Pubdate: Thu, 28 Jul 2016
Source: Buffalo News (NY)
Copyright: 2016 The Buffalo News
Contact: http://drugsense.org/url/GXIzebQL
Website: http://www.buffalonews.com/
Details: http://www.mapinc.org/media/61
Author: Katharine Q. Seelye, New York Times

NARCAN SAVES LIVES BUT AT A COST

Critics Say Drug Allows Addicts to Take More Risks

PORTLAND, Maine - A woman in her 30s was sitting in a car in a 
parking lot here last month, shooting up heroin, when she overdosed. 
Even after the men she was with injected her with naloxone, the drug 
that reverses opioid overdoses, she remained unconscious. They called 911.

Firefighters arrived and administered oxygen to improve her 
breathing, but her skin had grown gray and her lips had turned blue. 
As she lay on the asphalt, the paramedics slipped a needle into her 
arm and injected another dose of naloxone.

In a moment, her eyes popped open. Her pupils were pinpricks. She was 
woozy and disoriented, but eventually got her bearings as paramedics 
put her on a stretcher and whisked her to a hospital.

Every day across the country, hundreds, if not thousands, of people 
who overdose on opioids are being brought back to life with naloxone. 
Hailed as a miracle drug by many, it carries no health risk; it 
cannot be abused and, if given mistakenly to someone who has not 
overdosed on opioids, does no harm. More likely, it saves a life.

As a virulent opioid epidemic continues to ravage the country, with 
78 people in the United States dying of overdoses every day, 
naloxone's use has increasingly moved out of medical settings, where 
it has been available since the 1970s, and into the homes and hands 
of the general public.

But naloxone, also known by the brand name Narcan, has also had 
unintended consequences. Critics say that it gives drug users a 
safety net, allowing them to take more risks as they seek higher 
highs. Indeed, many users overdose more than once, some multiple 
times, and each time, naloxone brings them back.

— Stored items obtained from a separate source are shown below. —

(** * Chess: a shallow embedding of the game core of [src/index.tsx]

    The development follows the source function by function:
    [isWhite]/[isBlack], [getValidMoves] (with its local closures [addMove]
    and [addSlide]), [makeMove], [evaluateBoard], [getAllMoves], [minimax]
    and the body of the timer callback of [aiMove].

    Modelling conventions.
    - A JavaScript exception ([TypeError] on a property access of
      [undefined]) is the [TypeError] outcome of the [result] monad.
    - Coordinates and loop counters are integer-valued JavaScript numbers:
      they are [Z].
    - Scores are JavaScript numbers.  The piece values are integers and
      the only other constants are [3.5] and [5]; every value the
      evaluation computes is an integer or a half-integer far below [2^53],
      so the floating point operations of the source are exact.  Scores
      are modelled as canonical rationals [Qc], extended with the two
      infinities.
    - [makeMove] is given twice: on board values, which is what the search
      uses, and on a store of array objects, where the input board can be
      observed after the call; the two are proved to agree.
    - The array [moves] that [getValidMoves] fills with [push] is threaded
      through the closures as explicit state. *)

From Stdlib Require Import ZArith QArith Qcanon List Bool String Ascii Lia Lqa
  OrdersTac DecimalString.
From Stdlib Require Qabs Qcabs.
From stdpp Require Import base list.

Local Open Scope Z_scope.

(** ** Exceptions *)

Inductive result (A : Type) : Type :=
| Ok (a : A)
| TypeError.
Arguments Ok {A} a.
Arguments TypeError {A}.

Definition bind {A B} (m : result A) (k : A -> result B) : result B :=
  match m with
  | Ok a => k a
  | TypeError => TypeError
  end.

Notation "'let*' x ':=' e 'in' k" := (bind e (fun x => k))
  (at level 10, x name, e at level 100, k at level 200).
Notation "'let*' ' p ':=' e 'in' k" := (bind e (fun x => match x with p => k end))
  (at level 10, p pattern, e at level 100, k at level 200).

(** [arr.forEach(f)], and a [for] loop over the values [arr], where the body
    [f] updates state of type [S] and may throw. *)
Fixpoint forEach {A S} (arr : list A) (f : A -> S -> result S) (s : S) : result S :=
  match arr with
  | [] => Ok s
  | a :: rest => let* s' := f a s in forEach rest f s'
  end.

(** The values [lo, lo+1, ...] taken by a counting [for] loop. *)
Definition range (lo : Z) (n : nat) : list Z :=
  map (fun k => lo + Z.of_nat k) (seq 0 n).

(** ** Pieces

    [type PieceType = 'K' | 'Q' | 'R' | 'B' | 'N' | 'P' | 'k' | ... | null].
    The constructor [wK] is the string ['K'], [bk] is ['k'], and so on:
    upper case is the first mover (white), lower case the second (black). *)

Inductive Piece : Set :=
| wK | wQ | wR | wB | wN | wP
| bk | bq | br | bb | bn | bp.

#[global] Instance Piece_eq_dec : EqDecision Piece.
Proof. solve_decision. Defined.

Definition toUpperCase (p : Piece) : Piece :=
  match p with
  | wK | bk => wK | wQ | bq => wQ | wR | br => wR
  | wB | bb => wB | wN | bn => wN | wP | bp => wP
  end.

Definition toLowerCase (p : Piece) : Piece :=
  match p with
  | wK | bk => bk | wQ | bq => bq | wR | br => br
  | wB | bb => bb | wN | bn => bn | wP | bp => bp
  end.

(** What a read of a square can produce at run time: a piece, [null], or
    [undefined] (a read outside an array). *)
Inductive JsVal : Set :=
| Undefined
| Null
| Pc (p : Piece).

#[global] Instance JsVal_eq_dec : EqDecision JsVal.
Proof. solve_decision. Defined.

(** [v === null] *)
Definition isNull (v : JsVal) : bool :=
  match v with Null => true | _ => false end.

(** Truthiness: a piece is a non-empty string. *)
Definition truthy (v : JsVal) : bool :=
  match v with Pc _ => true | _ => false end.

(** [piece !== null && piece === piece.toUpperCase()]; on [undefined] the
    method call throws. *)
Definition isWhite (piece : JsVal) : result bool :=
  match piece with
  | Null => Ok false
  | Pc p => Ok (bool_decide (p = toUpperCase p))
  | Undefined => TypeError
  end.

Definition isBlack (piece : JsVal) : result bool :=
  match piece with
  | Null => Ok false
  | Pc p => Ok (bool_decide (p = toLowerCase p))
  | Undefined => TypeError
  end.

(** ** Rows and boards

    A row is a JavaScript array.  Besides its elements it can carry
    properties whose key is not an array index (a write [row[-1] = v]
    creates one); a write past the end extends the array with holes, which
    read as [undefined]. *)

Module Row.

Record t : Set := mk { elems : list JsVal; props : list (Z * JsVal) }.

Definition isIndex (i : Z) : bool := (0 <=? i) && (i <? 2 ^ 32 - 1).

Fixpoint assoc (k : Z) (l : list (Z * JsVal)) : JsVal :=
  match l with
  | [] => Undefined
  | (k', v) :: rest => if k =? k' then v else assoc k rest
  end.

(** [row[i]] *)
Definition get (row : t) (i : Z) : JsVal :=
  if isIndex i then default Undefined (elems row !! Z.to_nat i)
  else assoc i (props row).

(** [row[i] = v] *)
Definition set (row : t) (i : Z) (v : JsVal) : t :=
  if isIndex i then
    let n := Z.to_nat i in
    if (n <? length (elems row))%nat
    then mk (<[n := v]> (elems row)) (props row)
    else mk (elems row ++ replicate (n - length (elems row)) Undefined ++ [v])
            (props row)
  else mk (elems row) ((i, v) :: props row).

(** [[...row]]: the elements only. *)
Definition spread (row : t) : t := mk (elems row) [].

(** An array literal. *)
Definition lit (l : list JsVal) : t := mk l [].

End Row.

(** [type Board = PieceType[][]] *)
Abbreviation Board := (list Row.t).

(** [board[r]], [None] for [undefined]. *)
Definition getRow (board : Board) (r : Z) : option Row.t :=
  if 0 <=? r then board !! Z.to_nat r else None.

(** [board[r][c]] *)
Definition getCell (board : Board) (r c : Z) : result JsVal :=
  match getRow board r with
  | Some row => Ok (Row.get row c)
  | None => TypeError
  end.

(** [board[r]?.[c]] *)
Definition getCellOpt (board : Board) (r c : Z) : JsVal :=
  match getRow board r with
  | Some row => Row.get row c
  | None => Undefined
  end.

Definition initialBoard : Board :=
  [ Row.lit [Pc br; Pc bn; Pc bb; Pc bq; Pc bk; Pc bb; Pc bn; Pc br];
    Row.lit [Pc bp; Pc bp; Pc bp; Pc bp; Pc bp; Pc bp; Pc bp; Pc bp];
    Row.lit [Null; Null; Null; Null; Null; Null; Null; Null];
    Row.lit [Null; Null; Null; Null; Null; Null; Null; Null];
    Row.lit [Null; Null; Null; Null; Null; Null; Null; Null];
    Row.lit [Null; Null; Null; Null; Null; Null; Null; Null];
    Row.lit [Pc wP; Pc wP; Pc wP; Pc wP; Pc wP; Pc wP; Pc wP; Pc wP];
    Row.lit [Pc wR; Pc wN; Pc wB; Pc wQ; Pc wK; Pc wB; Pc wN; Pc wR] ].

Advocates argue that the drug gives people a chance to get into 
treatment and turn their lives around. And, they say, few addicts 
knowingly risk needing to be revived, since naloxone ruins their high 
and can make them violently ill.

With drug overdoses now killing more people than car crashes in most 
states, lawmakers in all but three  Kansas, Montana and Wyoming  have 
passed laws making naloxone easier to obtain. Its near-universal 
availability reflects the relatively humane response to the opioid 
epidemic, which is based largely in the nation's white, middle-class 
suburbs and rural areas - a markedly different response from that of 
previous, urban-based drug epidemics, which prompted a "war on drugs" 
that led to mass incarceration, particularly of blacks and Hispanics.

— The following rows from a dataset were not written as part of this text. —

(** * git-commit-large-files: batch planning and sequential execution

    A shallow embedding of [git-commit-large-files.py] and the proofs of
    the properties its specification states about it.

    Conventions of the embedding:
    - a Python [int] is a [Z];
    - a Python [str] is a [string]; [len] is [String.length];
    - a [dict] / [defaultdict] is an association list kept in insertion
      order, which is the order Python iterates it in;
    - [sorted] and [list.sort] are stable; a stable sort has exactly one
      possible output, computed here by a stable insertion sort;
    - external processes, the file system and [print] are observed
      through an explicit world state and a list of events. *)

From Stdlib Require Import List ZArith Lia Bool String Ascii Permutation Sorted.
From Stdlib Require Import DecimalString.
From Stdlib Require DecimalPos DecimalZ.
Import ListNotations.

Local Open Scope string_scope.
Local Open Scope list_scope.
Local Open Scope Z_scope.

(** ** Data model *)

(** The dictionaries built by [get_git_status_files] and
    [get_files_from_directory]: keys ["path"], ["size"], ["dir"]. *)
Record FileEntry : Type := mkFile {
  path : string;
  size : Z;
  dir : string
}.

Definition Batch : Type := list FileEntry.

(** [sum(f["size"] for f in batch)] *)
Definition total_size (b : list FileEntry) : Z :=
  fold_right (fun f acc => size f + acc) 0 b.

(** ** Python containers *)

Module Py.

(** A [defaultdict] in insertion order. *)
Definition dict (V : Type) : Type := list (string * V).

Definition keys {V} (d : dict V) : list string := map fst d.

(** [d[k]] on a [defaultdict] whose factory gives [dflt]. *)
Fixpoint get {V} (dflt : V) (k : string) (d : dict V) : V :=
  match d with
  | [] => dflt
  | (k', v) :: r => if String.eqb k k' then v else get dflt k r
  end.

(** [d.get(k, dflt)] has the same value as [d[k]] above; it is kept
    apart because the source uses both. *)
Definition get_or {V} (dflt : V) (k : string) (d : dict V) : V :=
  get dflt k d.

(** [d[k] = f(d[k])] on a [defaultdict]: an absent key is created at
    the end, holding [f dflt]. *)
Fixpoint update {V} (dflt : V) (f : V -> V) (k : string) (d : dict V)
  : dict V :=
  match d with
  | [] => [(k, f dflt)]
  | (k', v) :: r =>
      if String.eqb k k' then (k', f v) :: r
      else (k', v) :: update dflt f k r
  end.

(** [list.remove(x)]: drops the first occurrence.  (Python raises
    [ValueError] when there is none; the planner only removes an
    element it is iterating over.) *)
Fixpoint remove (x : string) (l : list string) : list string :=
  match l with
  | [] => []
  | y :: r => if String.eqb x y then r else y :: remove x r
  end.

(** [sorted(l, key=key)]: stable, ascending. *)
Fixpoint insert_asc {A} (key : A -> Z) (x : A) (l : list A) : list A :=
  match l with
  | [] => [x]
  | y :: r => if key x <=? key y then x :: y :: r
              else y :: insert_asc key x r
  end.

Definition sorted {A} (key : A -> Z) (l : list A) : list A :=
  fold_right (insert_asc key) [] l.

(** [sorted(l, key=key, reverse=True)]: descending, and elements with
    equal keys keep their original order. *)
Fixpoint insert_desc {A} (key : A -> Z) (x : A) (l : list A) : list A :=
  match l with
  | [] => [x]
  | y :: r => if key y <=? key x then x :: y :: r
              else y :: insert_desc key x r
  end.

Definition sorted_rev {A} (key : A -> Z) (l : list A) : list A :=
  fold_right (insert_desc key) [] l.

(** Truth value of a list: [if l:] *)
Definition truthy {A} (l : list A) : bool :=
  match l with [] => false | _ => true end.

End Py.

(** ** Directory aggregator: [organize_files_by_directory] *)

Definition organize_step (st : Py.dict (list FileEntry) * Py.dict Z)
  (file_info : FileEntry) : Py.dict (list FileEntry) * Py.dict Z :=
  let '(dir_files, dir_sizes) := st in
  let dir_path := dir file_info in
  (Py.update [] (fun l => l ++ [file_info]) dir_path dir_files,
   Py.update 0 (fun s => s + size file_info) dir_path dir_sizes).

Definition organize_files_by_directory (git_files : list FileEntry)
  : Py.dict (list FileEntry) * Py.dict Z :=
  fold_left organize_step git_files ([], []).

(** ** Batch planner: [create_batches] *)

Definition default_max_batch_size : Z := 100 * 1024 * 1024.

(** Body of the first loop, over the copy [sorted_dirs[:]]; the state is
    [(batches, sorted_dirs)]. *)
Definition phase1_step (max_batch_size : Z)
  (dir_files : Py.dict (list FileEntry)) (dir_sizes : Py.dict Z)
  (st : list Batch * list string) (dir_path : string)
  : list Batch * list string :=
  let '(batches, sorted_dirs) := st in
  if Py.get 0 dir_path dir_sizes <=? max_batch_size
  then (batches ++ [Py.get [] dir_path dir_files],
        Py.remove dir_path sorted_dirs)
  else (batches, sorted_dirs).

(** Body of the innermost loop; the state is
    [(batches, current_batch, current_batch_size)]. *)
Definition fill_step (max_batch_size : Z)
  (st : list Batch * Batch * Z) (file_info : FileEntry)
  : list Batch * Batch * Z :=
  let '(batches, current_batch, current_batch_size) := st in
  if current_batch_size + size file_info <=? max_batch_size
  then (batches, current_batch ++ [file_info],
        current_batch_size + size file_info)
  else ((if Py.truthy current_batch then batches ++ [current_batch]
         else batches),
        [file_info], size file_info).

(** Body of the second loop, for one oversized directory.  The in-place
    [files.sort] also reorders the list held by [dir_files]; that list
    is not read again and is in no batch, so the model keeps only the
    sorted value. *)
Definition phase2_step (max_batch_size : Z)
  (dir_files : Py.dict (list FileEntry))
  (batches : list Batch) (dir_path : string) : list Batch :=
  let files := Py.get [] dir_path dir_files in
  let files := Py.sorted_rev size files in
  let '(batches, current_batch, _) :=
    fold_left (fill_step max_batch_size) files (batches, [], 0) in
  if Py.truthy current_batch then batches ++ [current_batch] else batches.

Definition create_batches (git_files : list FileEntry) (max_batch_size : Z)
  : list Batch :=
  if negb (Py.truthy git_files) then []
  else
    let '(dir_files, dir_sizes) := organize_files_by_directory git_files in
    let batches := [] in
    let sorted_dirs :=
      Py.sorted (fun d => Py.get 0 d dir_sizes) (Py.keys dir_sizes) in
    let '(batches, sorted_dirs) :=
      fold_left (phase1_step max_batch_size dir_files dir_sizes)
                sorted_dirs (batches, sorted_dirs) in
    let sorted_dirs :=
      Py.sorted_rev (fun d => Py.get 0 d dir_sizes) sorted_dirs in
    fold_left (phase2_step max_batch_size dir_files) sorted_dirs batches.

This more compassionate response has been on display this week at the 
Democratic National Convention in Philadelphia. Speakers there have 
talked about addiction and the need for more accessible treatment, 
and a call by Sen. Jeanne Shaheen of New Hampshire for all emergency 
responders to carry naloxone drew applause from the delegates.

Nonprofit organizations began distributing naloxone to drug users in 
the mid1990s, but most of the state laws making it more accessible 
have been enacted only in the last few years. Between this and 
so-called good Samaritan laws that provide immunity to people who 
call 911 to report an overdose, the chances are much greater now that 
someone who overdoses will be saved and given medical attention 
instead of left for dead or sent to jail.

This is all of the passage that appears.